Al llegar a su casa, apenas me había sentado a la mesa cuando le entró una
llamada que sospechosamente se fue a contestar a su habitación. Como cosa del
demonio lo seguí y descubrí que era una mujer, de quien se despedía mandando
“besitos”. Obviamente hubo reclamos por
mi parte, y una mirada fría por parte suya. Todo estaba dicho y no hacían falta
más palabras. Eso estaba terminado mucho antes de que yo lo dijera.
Hice
mis planes para regresar. En esos días se vencía mi primer contrato y decidí
que no habría segundo. Eran pocas mis pertenencias, a excepción de mi ropa, que
se había multiplicado "misteriosamente" gracias a los muchos episodios depresivos
(no es lo mismo deprimirse en cualquier lugar del país, que en la frontera con
Estados Unidos. Ustedes disculparán la presunción, pero ante tal situación, lo único que no me faltaba era dinero). Los días posteriores a la renuncia las cosas
fueron tomando su curso. Hablé con mi anterior jefe (y hoy de nuevo actual
jefe) quien me dijo que mi lugar estaba aquí, justo desde el día que decidí
irme. Compré el vuelo para regresar y me dediqué a intentar no pasar mis
últimos días enojada y a pensar únicamente en que pronto estaría de nuevo en
casa. Aunque me sentía triste y enojada con él, lo único que podía era pedirle
a Dios que me permitiera no subir al avión enojada con alguien a quien quería
mucho.
Todo
parecía estar bien ya. Poco contacto había tenido con él, e incluso habíamos
hablado de vernos “por última vez”. Sin embargo, la última noche tenía todavía
una sorpresa para mí. Les había prometido a su mamá y a su tía, quien vive
frente a su casa, que iría a despedirme de ellas antes de regresar. Ese jueves
llegué a su casa saliendo de trabajar, pero como ni la mamá ni la tía estaban,
decidí esperar en la cochera de la casa de su tía, platicando con su primo, el
mismo que había conocido durante mi primer día en Reynosa, cuando lo acompañó
al aeropuerto por mí.

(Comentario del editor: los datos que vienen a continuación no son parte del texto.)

(** * clvibe: installation and identity resolution

    A shallow embedding of the installation core of [clvibe.py]
    (class [ClvibeManager]): slug resolution ([_get_unique_slug]), single
    and collection installs ([install_game], [_install_from_directory],
    [_install_from_zip], [_is_collection_zip],
    [_install_collection_from_directory]), zip backup synchronisation
    ([sync_zips]) and duplicate detection ([_compute_game_hash],
    [find_duplicates]), with the properties of the specification stated
    over it; and of the lookups and the removal built on them
    ([_find_main_file], [_detect_language], [_find_game],
    [uninstall_game]), with further properties of all these methods,
    among them the round trip of a backup through [_create_zip] and
    [_install_from_zip]. The launcher, the questionnaire of [vibify], the
    download of a URL, the exports and the command line are not part of
    it.

    Conventions of the embedding.
    - Python [str] is [string], read as ASCII text; [str.lower] acts on
      the ASCII letters.
    - A [dict] obtained from [json.load] is an association list with
      distinct keys, in insertion order. Manifest values are strings
      (section 3 of the specification); a manifest with a value of
      another JSON type is outside the model.
    - A directory is a listing: an association list from entry names to
      entries, in the order [iterdir], [os.walk] and [glob] enumerate
      them. [~/.clvibe/games] and [~/.clvibe/zipped] are the two listings
      of the state. [self.games_dir / slug] is the entry named [slug]:
      a slug is read as one path component. A manifest name with a
      separator gives a slug that is not; the theorems about the files
      an install leaves assume a slug that is ([plain]), those about
      the resolution of a slug alone do not need it.
    - An install source is a value (a directory tree or an archive) that
      lives outside the two roots.
    - Methods that print, prompt or touch the file system are functions
      [world -> outcome A * world]. [print] appends a message to
      [stdout]; [input] consumes the next line of [stdin] and raises
      [EOFError] when there is none. An exception keeps the changes made
      before it was raised.
    - The [while] loop of [_get_unique_slug] takes fuel; running out of
      it is the outcome [OutOfFuel], which no [except] clause catches.
    - [uninstall_game] runs at a [console]: the state of the manager
      and a screen that holds, in the order printed, the messages of the
      methods above and the lines of its own. *)

From Stdlib Require Import String Ascii List Arith Lia Bool.
From stdpp Require Import base option list strings pretty sorting.

Open Scope string_scope.
Open Scope nat_scope.
Open Scope list_scope.

(** ** Python strings *)

Module Py.

Definition lower_ascii (c : ascii) : ascii :=
  let n := nat_of_ascii c in
  if (65 <=? n) && (n <=? 90) then ascii_of_nat (n + 32) else c.

(** [s.lower()] *)
Fixpoint lower (s : string) : string :=
  match s with
  | EmptyString => EmptyString
  | String c s' => String (lower_ascii c) (lower s')
  end.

La mala fortuna hizo que dos personas enojadas con él
coincidieran en el mismo momento y espacio, así que su primo, que estaba al
tanto de lo sucedido y entendía lo mal que podía sentirme yo en ese momento,
terminó de dar la estocada final: me dijo, entre otras muchas linduras, que “mi
amorcito” tenía un hijo de aproximadamente cuatro meses de nacido y que había
además una chica de aproximadamente 18 años, con cuatro o cinco meses de
embarazo de él…. ¡Había embarazado a dos mujeres durante el tiempo que estuvo
conmigo!
Como
podrán imaginar, mi coraje e impotencia eran tremendos. No sólo fue su falta de lealtad y de respeto hacia mí, sino que además había expuesto también mi salud, al meterse con cuanta tipa se le atravesó sin protegerse. Tuve que hacer esfuerzo
sobrehumano para no explotar frente a su tía y preferí meterme al baño a
llorar. No podía creer lo que había escuchado. Justo la última noche, cuando yo
ya no tenía que saberlo, cuando de nada servía ya, su primo me estaba diciendo
todo eso. Vi aproximarse la camioneta de su mamá, y entonces crucé la calle, lo
más recompuesta que pude, para saludarla y despedirme rápido para volver a mi
casa. Al entrar, la señora me abrazó y me pidió que la esperara en la sala.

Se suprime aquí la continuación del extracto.